The lame duck Congress suffered through its usual year end brinkmanship before avoiding a government shutdown. Horrors! What would people do if politicians weren’t able to legislate, regulate, and dictate in the “public interest?”
The traditional civics book notion of government is that the state does for us what we cannot do for ourselves. If the state focused on its most fundamental tasks, we might notice if it closed.
Unfortunately, the state has turned into something very different. It’s now a welfare agency for the wealthy, a vast soup kitchen for special interests, an engine for social engineering at home and abroad, and a national nanny determined to run citizens’ lives. Closing down Washington’s great income redistribution racket actually would help most Americans.

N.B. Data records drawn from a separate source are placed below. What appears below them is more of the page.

(** A call whose returned error the caller drops. *)
Definition ignoring (a : Enc) : Enc := (a.1, None).

(** Modelled from the spec: the [Encoder] of package msgpack is not among
    the sources. These are the MessagePack wire forms the specification
    names (section 4.1): integers over 1/2/4/8-byte widths with the small
    integer fast paths and the shortest encoding on write; floats; strings
    and binaries with 8/16/32-bit length prefixes, smallest form that fits;
    array and map length headers; extensions as a type tag and a payload. *)
Definition PackNil : Enc := wrote [0xc0].

Definition PackBool (b : bool) : Enc := wrote [if b then 0xc3 else 0xc2].

Definition PackUint (v : Z) : Enc :=
  if v <=? 0x7f then wrote [v]
  else if v <=? 0xff then wrote (0xcc :: be 1 v)
  else if v <=? 0xffff then wrote (0xcd :: be 2 v)
  else if v <=? 0xffffffff then wrote (0xce :: be 4 v)
  else wrote (0xcf :: be 8 v).

Definition PackInt (v : Z) : Enc :=
  if 0 <=? v then PackUint v
  else if -32 <=? v then wrote [byte v]
  else if -0x80 <=? v then wrote (0xd0 :: be 1 v)
  else if -0x8000 <=? v then wrote (0xd1 :: be 2 v)
  else if -0x80000000 <=? v then wrote (0xd2 :: be 4 v)
  else wrote (0xd3 :: be 8 v).

Definition PackFloat (bits : Z) : Enc := wrote (0xcb :: be 8 bits).

Definition PackArrayLen (n : Z) : Enc :=
  if n <? 0 then failed "msgpack: length out of range"
  else if n <=? 15 then wrote [0x90 + n]
  else if n <=? 0xffff then wrote (0xdc :: be 2 n)
  else if n <=? 0xffffffff then wrote (0xdd :: be 4 n)
  else failed "msgpack: length out of range".

Definition PackMapLen (n : Z) : Enc :=
  if n <? 0 then failed "msgpack: length out of range"
  else if n <=? 15 then wrote [0x80 + n]
  else if n <=? 0xffff then wrote (0xde :: be 2 n)
  else if n <=? 0xffffffff then wrote (0xdf :: be 4 n)
  else failed "msgpack: length out of range".

Definition PackString (s : string) : Enc :=
  let p := bytes_of_string s in
  let n := len p in
  if n <=? 31 then wrote ((0xa0 + n) :: p)
  else if n <=? 0xff then wrote (0xd9 :: be 1 n ++ p)
  else if n <=? 0xffff then wrote (0xda :: be 2 n ++ p)
  else if n <=? 0xffffffff then wrote (0xdb :: be 4 n ++ p)
  else failed "msgpack: length out of range".

Definition PackBinary (p : bytes) : Enc :=
  let n := len p in
  if n <=? 0xff then wrote (0xc4 :: be 1 n ++ p)
  else if n <=? 0xffff then wrote (0xc5 :: be 2 n ++ p)
  else if n <=? 0xffffffff then wrote (0xc6 :: be 4 n ++ p)
  else failed "msgpack: length out of range".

Yet, as I point out in the American Spectator: “perhaps the most irritating, even infuriating, government activity is paternalism. There’s a basic difference between a gang of highwaymen and Congress. The first group takes your cash and then leaves you alone. The second group empties your wallet or purse, and then insists on sticking around for your benefit to manage your life. Your new overseers expect not only regular payment but eternal gratitude.”
Consider the campaign against smoking. Adults are entitled to smoke cancer sticks if they want. The idea that not one restaurant or bar in a city of thousands or state of millions can allow someone to smoke is, well, outrageous.